──────── Records
(** * RAG-AND-KAG-BOT: the knowledge-graph service and its routes

    A shallow embedding of [app/services/kag_service.py] and of the text
    renderer of [app/api/routes/kag_routes.py], followed by the properties the
    specification states about them.

    Conventions of the embedding.
    - A Python [str] is a Rocq [string]; the case mappings, the whitespace
      class of [str.strip] and the regex class [\d] are the ASCII ones.
    - A value that came out of [json.loads] (or goes into a query parameter)
      is a [pyval]; a Python [dict] with string keys is an association list
      in insertion order.
    - Python exceptions are the [Raise] outcomes of [result].
    - The graph store is the log of the queries handed to [session.run]: a
      [session A] is the list of queries issued so far together with the
      outcome.  The store itself (Neo4j), the language model (OpenAI), the JSON
      parser and [float] are collaborators: they enter as section variables
      or as the outcome of the call.
    - The dynamic materializer is embedded twice: in [KagService] on a schema
      whose fields have their types, and in [Materializer] on the schema as
      [json.loads] returns it and on a store whose [session.run] can raise;
      the two are shown to send the same statements on a typed schema. *)

From Stdlib Require Import String Ascii List Bool Arith ZArith QArith Lia.
From Stdlib Require Import DecimalString DecimalNat.
Import ListNotations.

Local Close Scope Q_scope.
Local Open Scope string_scope.
Local Open Scope list_scope.

(* ===================================================================== *)
(** * Python primitives *)
(* ===================================================================== *)

Module Py.

(** ** Exceptions and outcomes *)

Record exn : Type := Exception { exn_class : string; exn_msg : string }.

Definition KeyError (k : string) : exn := Exception "KeyError" ("'" ++ k ++ "'").
Definition TypeError (m : string) : exn := Exception "TypeError" m.
Definition AttributeError (m : string) : exn := Exception "AttributeError" m.
Definition ValueError (m : string) : exn := Exception "ValueError" m.
Definition JSONDecodeError (m : string) : exn := Exception "JSONDecodeError" m.

(** [str(e)] *)
Definition str_exn (e : exn) : string := exn_msg e.

Inductive result (A : Type) : Type :=
| Ok (a : A)
| Raise (e : exn).
Arguments Ok {A} a.
Arguments Raise {A} e.

Definition bind {A B} (m : result A) (k : A -> result B) : result B :=
  match m with
  | Ok a => k a
  | Raise e => Raise e
  end.

(** [try: body except Exception as e: handler(e)] *)
Definition try_except {A} (body : result A) (handler : exn -> result A) : result A :=
  match body with
  | Ok a => Ok a
  | Raise e => handler e
  end.

(** ** Characters and strings *)

Definition code (c : ascii) : nat := nat_of_ascii c.

Definition between (lo hi : nat) (c : ascii) : bool :=
  (lo <=? code c)%nat && (code c <=? hi)%nat.

Definition is_upper (c : ascii) : bool := between 65 90 c.
Definition is_lower (c : ascii) : bool := between 97 122 c.
Definition is_digit (c : ascii) : bool := between 48 57 c.

(** The characters [str.strip()] removes: tab, LF, VT, FF, CR, FS, GS, RS, US
    and the space. *)
Definition is_space (c : ascii) : bool :=
  between 9 13 c || between 28 31 c || (code c =? 32)%nat.

Definition upper_char (c : ascii) : ascii :=
  if is_lower c then ascii_of_nat (code c - 32) else c.
Definition lower_char (c : ascii) : ascii :=
  if is_upper c then ascii_of_nat (code c + 32) else c.

Fixpoint map_str (f : ascii -> ascii) (s : string) : string :=
  match s with
  | EmptyString => EmptyString
  | String c r => String (f c) (map_str f r)
  end.

(** [s.upper()], [s.lower()] *)
Definition upper : string -> string := map_str upper_char.
Definition lower : string -> string := map_str lower_char.

(** [s.replace(old, new)] for a one-character [old]. *)
Fixpoint replace (old : ascii) (new : string) (s : string) : string :=
  match s with
  | EmptyString => EmptyString
  | String c r =>
      if Ascii.eqb c old then new ++ replace old new r
      else String c (replace old new r)
  end.

Fixpoint lstrip (s : string) : string :=
  match s with
  | EmptyString => EmptyString
  | String c r => if is_space c then lstrip r else s
  end.

Fixpoint rstrip (s : string) : string :=
  match s with
  | EmptyString => EmptyString
  | String c r =>
      let r' := rstrip r in
      if is_space c && (r' =? "") then "" else String c r'
  end.

(** [s.strip()] *)
Definition strip (s : string) : string := lstrip (rstrip s).

(** [needle in hay] on strings: substring test. *)
Fixpoint contains (needle hay : string) : bool :=
  String.prefix needle hay ||
  match hay with
  | EmptyString => false
  | String _ r => contains needle r
  end.

(** [any(term in s for term in terms)] *)
Definition any_in (terms : list string) (s : string) : bool :=
  existsb (fun term => contains term s) terms.

Fixpoint all_chars (p : ascii -> bool) (s : string) : bool :=
  match s with
  | EmptyString => true
  | String c r => p c && all_chars p r
  end.

(** [str(i)] for a non-negative integer. *)
Definition str_nat (i : nat) : string := NilEmpty.string_of_uint (Nat.to_uint i).

(** [sep.join(parts)] *)
Definition join (sep : string) (parts : list string) : string :=
  String.concat sep parts.

(** ** Regular expressions, matched by derivatives *)

Inductive regex : Type :=
| Void
| Eps
| Cls (p : ascii -> bool)
| Cat (r1 r2 : regex)
| Alt (r1 r2 : regex)
| Star (r : regex).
────────────────
• _Work instruction_: Every record, copied exactly, is the expected answer.

• _Final answer_:
(** * RAG-AND-KAG-BOT: the knowledge-graph service and its routes

    A shallow embedding of [app/services/kag_service.py] and of the text
    renderer of [app/api/routes/kag_routes.py], followed by the properties the
    specification states about them.

    Conventions of the embedding.
    - A Python [str] is a Rocq [string]; the case mappings, the whitespace
      class of [str.strip] and the regex class [\d] are the ASCII ones.
    - A value that came out of [json.loads] (or goes into a query parameter)
      is a [pyval]; a Python [dict] with string keys is an association list
      in insertion order.
    - Python exceptions are the [Raise] outcomes of [result].
    - The graph store is the log of the queries handed to [session.run]: a
      [session A] is the list of queries issued so far together with the
      outcome.  The store itself (Neo4j), the language model (OpenAI), the JSON
      parser and [float] are collaborators: they enter as section variables
      or as the outcome of the call.
    - The dynamic materializer is embedded twice: in [KagService] on a schema
      whose fields have their types, and in [Materializer] on the schema as
      [json.loads] returns it and on a store whose [session.run] can raise;
      the two are shown to send the same statements on a typed schema. *)

From Stdlib Require Import String Ascii List Bool Arith ZArith QArith Lia.
From Stdlib Require Import DecimalString DecimalNat.
Import ListNotations.

Local Close Scope Q_scope.
Local Open Scope string_scope.
Local Open Scope list_scope.

(* ===================================================================== *)
(** * Python primitives *)
(* ===================================================================== *)

Module Py.

(** ** Exceptions and outcomes *)

Record exn : Type := Exception { exn_class : string; exn_msg : string }.

Definition KeyError (k : string) : exn := Exception "KeyError" ("'" ++ k ++ "'").
Definition TypeError (m : string) : exn := Exception "TypeError" m.
Definition AttributeError (m : string) : exn := Exception "AttributeError" m.
Definition ValueError (m : string) : exn := Exception "ValueError" m.
Definition JSONDecodeError (m : string) : exn := Exception "JSONDecodeError" m.

(** [str(e)] *)
Definition str_exn (e : exn) : string := exn_msg e.

Inductive result (A : Type) : Type :=
| Ok (a : A)
| Raise (e : exn).
Arguments Ok {A} a.
Arguments Raise {A} e.

Definition bind {A B} (m : result A) (k : A -> result B) : result B :=
  match m with
  | Ok a => k a
  | Raise e => Raise e
  end.

(** [try: body except Exception as e: handler(e)] *)
Definition try_except {A} (body : result A) (handler : exn -> result A) : result A :=
  match body with
  | Ok a => Ok a
  | Raise e => handler e
  end.

(** ** Characters and strings *)

Definition code (c : ascii) : nat := nat_of_ascii c.

Definition between (lo hi : nat) (c : ascii) : bool :=
  (lo <=? code c)%nat && (code c <=? hi)%nat.

Definition is_upper (c : ascii) : bool := between 65 90 c.
Definition is_lower (c : ascii) : bool := between 97 122 c.
Definition is_digit (c : ascii) : bool := between 48 57 c.

(** The characters [str.strip()] removes: tab, LF, VT, FF, CR, FS, GS, RS, US
    and the space. *)
Definition is_space (c : ascii) : bool :=
  between 9 13 c || between 28 31 c || (code c =? 32)%nat.

Definition upper_char (c : ascii) : ascii :=
  if is_lower c then ascii_of_nat (code c - 32) else c.
Definition lower_char (c : ascii) : ascii :=
  if is_upper c then ascii_of_nat (code c + 32) else c.

Fixpoint map_str (f : ascii -> ascii) (s : string) : string :=
  match s with
  | EmptyString => EmptyString
  | String c r => String (f c) (map_str f r)
  end.

(** [s.upper()], [s.lower()] *)
Definition upper : string -> string := map_str upper_char.
Definition lower : string -> string := map_str lower_char.

(** [s.replace(old, new)] for a one-character [old]. *)
Fixpoint replace (old : ascii) (new : string) (s : string) : string :=
  match s with
  | EmptyString => EmptyString
  | String c r =>
      if Ascii.eqb c old then new ++ replace old new r
      else String c (replace old new r)
  end.

Fixpoint lstrip (s : string) : string :=
  match s with
  | EmptyString => EmptyString
  | String c r => if is_space c then lstrip r else s
  end.

Fixpoint rstrip (s : string) : string :=
  match s with
  | EmptyString => EmptyString
  | String c r =>
      let r' := rstrip r in
      if is_space c && (r' =? "") then "" else String c r'
  end.

(** [s.strip()] *)
Definition strip (s : string) : string := lstrip (rstrip s).

(** [needle in hay] on strings: substring test. *)
Fixpoint contains (needle hay : string) : bool :=
  String.prefix needle hay ||
  match hay with
  | EmptyString => false
  | String _ r => contains needle r
  end.

(** [any(term in s for term in terms)] *)
Definition any_in (terms : list string) (s : string) : bool :=
  existsb (fun term => contains term s) terms.

Fixpoint all_chars (p : ascii -> bool) (s : string) : bool :=
  match s with
  | EmptyString => true
  | String c r => p c && all_chars p r
  end.

(** [str(i)] for a non-negative integer. *)
Definition str_nat (i : nat) : string := NilEmpty.string_of_uint (Nat.to_uint i).

(** [sep.join(parts)] *)
Definition join (sep : string) (parts : list string) : string :=
  String.concat sep parts.

(** ** Regular expressions, matched by derivatives *)

Inductive regex : Type :=
| Void
| Eps
| Cls (p : ascii -> bool)
| Cat (r1 r2 : regex)
| Alt (r1 r2 : regex)
| Star (r : regex).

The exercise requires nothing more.